Figure 2.

ROCK inhibition interferes with IRF4 function and diminishes the production of IL-17 and IL-21 by NOD CD4⁺ T cells. A. CD4⁺ T cells from either Balb/c (C) or NOD mice were cultured as described in Fig. 1B. Chromatin immunoprecipitation assays were then carried out with either an IRF4 antibody or a control antibody. Quantification of IRF4 binding to the IL-17A and IL-21 promoters was performed using QPCR and is shown as percent input. The data are representative of two independent experiments.

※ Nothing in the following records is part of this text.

(** What the page posts with [window.postMessage], always under
    [BRIDGE_SCOPE]. *)
Inductive Posted :=
| PostFetch (requestId url : string) (init : SerializedInit)
| PostWsOpen (wsId url : string) (protocols : list string)
| PostWsSend (wsId : string) (data : SocketData)
| PostWsClose (wsId : string) (code : option Z) (reason : option string).

Definition posted_type (m : Posted) : string :=
  match m with
  | PostFetch _ _ _ => BRIDGE_FETCH
  | PostWsOpen _ _ _ => WS_OPEN
  | PostWsSend _ _ => WS_SEND
  | PostWsClose _ _ _ => WS_CLOSE
  end.

(** The promise behind a pending fetch. *)
Inductive PromiseState :=
| Pending
| Resolved (data : Payload)
| Rejected (message : string).

(** Events synthesised for the page. *)
Inductive SocketEvent :=
| EventOpen
| EventMessage (data : SocketData)
| EventError
| EventClose (code : option Z) (reason : option string) (wasClean : bool).

(** What page code gets to see of a socket: a call of the [on*] handler, when
    one is set, and the event dispatched to the subscribed listeners.
    Handlers and listeners are page code; they are recorded, not run. *)
Inductive Observation :=
| HandlerCalled (handler : nat) (wsId : string) (ev : SocketEvent)
| EventDispatched (wsId : string) (ev : SocketEvent).

Record BridgeWebSocket := {
  readyState : Z;
  url : string;
  protocol : string;
  binaryType : string;
  wsId : string;
  onopen : option nat;
  onmessage : option nat;
  onerror : option nat;
  onclose : option nat
}.

Definition set_readyState (rs : Z) (this : BridgeWebSocket) : BridgeWebSocket :=
  {| readyState := rs; url := url this; protocol := protocol this;
     binaryType := binaryType this; wsId := wsId this;
     onopen := onopen this; onmessage := onmessage this;
     onerror := onerror this; onclose := onclose this |}.

(** The page: the two module-level tables, the objects they refer to, the
    session storage and location the eligibility check reads, and what has
    been posted and observed so far. *)
Record PageState := {
  pendingFetches : gmap string nat;      (* request id to its promise *)
  promises : list PromiseState;
  socketMap : gmap string nat;           (* socket id to its object *)
  objects : list BridgeWebSocket;
  sessionStorage : gmap string string;
  location_origin : string;
  location_href : string;
  posted : list Posted;
  observed : list Observation
}.

Definition with_fetches (f : gmap string nat) (p : list PromiseState) (st : PageState) : PageState :=
  {| pendingFetches := f; promises := p;
     socketMap := socketMap st; objects := objects st;
     sessionStorage := sessionStorage st;
     location_origin := location_origin st; location_href := location_href st;
     posted := posted st; observed := observed st |}.

Definition with_sockets (m : gmap string nat) (o : list BridgeWebSocket)
    (out : list Posted) (obs : list Observation) (st : PageState) : PageState :=
  {| pendingFetches := pendingFetches st; promises := promises st;
     socketMap := m; objects := o;
     sessionStorage := sessionStorage st;
     location_origin := location_origin st; location_href := location_href st;
     posted := out; observed := obs |}.

Definition with_posted (out : list Posted) (st : PageState) : PageState :=
  with_sockets (socketMap st) (objects st) out (observed st) st.

Section Interceptor.
Context `{Platform}.

(** *** Eligibility *)

Definition readCachedConfig (storage : gmap string string) : Exc (option ExtensionConfig) :=
  let cache := storage !! PAGE_SPY_EXTENSION_CONFIG_KEY in
  if negb (truthy_string cache) then Ret None
  else
    try_catch
      (parsed ← JSON_parse (default "" cache);
       match parsed with
       | JSON_object config => Ret (Some config)
       | JSON_null | JSON_primitive _ => Ret None
       end)
      (λ _, Ret None).

Definition isEnabledForCurrentPage (config : option ExtensionConfig) (origin : string) : bool :=
  let rules := config ≫= domainRules in
  if negb (truthy_string rules) then false
  else matchCurrentTab (default "" rules) origin.

(** [pathname.endsWith('/')] *)
Fixpoint endsWith_slash (s : string) : bool :=
  match s with
  | EmptyString => false
  | String c EmptyString => Ascii.eqb c "/"%char
  | String _ rest => endsWith_slash rest
  end.

(** [pathname.slice(0, -1)] *)
Definition slice_0_minus1 (s : string) : string :=
  String.substring 0 (String.length s - 1)%nat s.

Definition getTargetHost (config : option ExtensionConfig) : Exc (option string) :=
  let address := config ≫= serviceAddress in
  if negb (truthy_string address) then Ret None
  else
    let scheme :=
      if truthy_bool (config ≫= enableSSL) then "https://" else "http://" in
    try_catch
      (u ← URL_parse (scheme +:+ default "" address) None;
       let address :=
         if endsWith_slash (pathname u)
         then host u +:+ slice_0_minus1 (pathname u)
         else host u +:+ pathname u in
       let clientOrigin := scheme +:+ address in
       origin ← URL_parse clientOrigin None;
       Ret (Some (host origin)))
      (λ _, Ret None).

Definition shouldProxyUrl (targetUrl : URL) (st : PageState) : Exc bool :=
  config ← readCachedConfig (sessionStorage st);
  if negb (isEnabledForCurrentPage config (location_origin st)) then Ret false
  else
    target ← getTargetHost config;
    if negb (truthy_string target) then Ret false
    else Ret (String.eqb (host targetUrl) (default "" target)).

(** *** The serialising half of the codec

    [serializeBody] is [async] only to read blobs and files into memory;
    the reads are taken as done. *)

(** One turn of the loop over [body.entries()]. *)
Definition serializeEntry (e : string * FormDataEntryValue) : FormDataEntryPayload :=
  match e with
  | (key, FormString value) => EntryText key value
  | (key, FormFile value) =>
      let buffer := Uint8Array_of (File_arrayBuffer value) in
      EntryFile key (file_name value) (Some (file_type value)) buffer
  end.

Definition serializeBody (body : option BodyInit) : SerializedBody :=
  match body with
  | None => SNone
  | Some (BodyString s) =>
      if String.eqb s "" then SNone      (* [!body] holds of the empty string *)
      else SText s
  | Some (BodyURLSearchParams p) => SText (URLSearchParams_toString p)
  | Some (BodyFormData entries) => SFormData (serializeEntry <$> entries)
  | Some (BodyBlob b) =>
      let buffer := Uint8Array_of (Blob_arrayBuffer b) in
      SBlob buffer (Some (blob_type b))
  | Some (BodyArrayBuffer b) => SArrayBuffer (Uint8Array_of b)
  | Some (BodyView v) =>
      let buffer := buffer v in
      SArrayBuffer (Uint8Array_of buffer)
  | Some BodyStream => SNone
  end.

Definition serializeInit (init : option RequestInit) : SerializedInit :=
  match init with
  | None =>
      {| init_headers := None; init_method := None;
         init_credentials := None; init_body := None |}
  | Some init =>
      {| init_headers := req_headers init;
         init_method := req_method init;
         init_credentials := req_credentials init;
         init_body := Some (serializeBody (req_body init)) |}
  end.

(** *** [class BridgeWebSocket]

    A method takes the object as [this] and gives it back updated. *)

(** [protocols?: string | string[]] *)
Inductive Protocols :=
| ProtocolsUndefined
| ProtocolsString (p : string)
| ProtocolsArray (ps : list string).

Definition protocolList (protocols : Protocols) : list string :=
  match protocols with
  | ProtocolsArray ps => ps
  | ProtocolsString p => if truthy_string (Some p) then [p] else []
  | ProtocolsUndefined => []
  end.

(** The constructor: [id] is what [genId('ws')] returned, [ref] is where the
    new object lives. *)
Definition BridgeWebSocket_new (url : string) (protocols : Protocols) (id : string)
    (ref : nat) (map : gmap string nat) (out : list Posted)
  : BridgeWebSocket * gmap string nat * list Posted :=
  let this :=
    {| readyState := CONNECTING; url := url; protocol := ""; binaryType := "blob";
       wsId := id; onopen := None; onmessage := None; onerror := None;
       onclose := None |} in
  (this, <[id := ref]> map, out ++ [PostWsOpen id url (protocolList protocols)]).

Definition send (this : BridgeWebSocket) (data : SocketData) (out : list Posted)
  : Exc (list Posted) :=
  if negb (Z.eqb (readyState this) OPEN) then Throw "WebSocket is not open"
  else Ret (out ++ [PostWsSend (wsId this) data]).

Definition close (this : BridgeWebSocket) (code : option Z) (reason : option string)
    (out : list Posted) : BridgeWebSocket * list Posted :=
  if Z.eqb (readyState this) CLOSED then (this, out)
  else
    (set_readyState CLOSING this,
     out ++ [PostWsClose (wsId this) code reason]).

The error bars represent Mean ± S.D. *P≤0.0008. B. CD4⁺ T cells were purified from Balb/c (C) or NOD mice, were cultured as described in Fig. 1B, and then subjected to an oligonucleotide precipitation assay (ONP) with a biotin-labelled oligonucleotide corresponding to the IRF4 binding site within the IL-21 promoter. Precipitates were analyzed by Western blotting with an IRF4 antibody (top panel). The levels of IRF4 in the input samples are shown in the lower panel. Data are representative of three independent experiments. C. Purified CD4⁺ T cells from Balb/c (white bars) and NOD (black bars) mice were subjected to a primary stimulation and then restimulated with αCD3 and αCD28 for 48 hrs in presence or absence of 30 μM of Y27632 (Y(30)) or 30 μM of Fasudil (F(30)). Supernatants were assayed for IL-17 (left panel) and IL-21 (right panel) production by ELISA. The data are representative of three independent experiments. The error bars represent Mean ± S.D. *P≤0.004.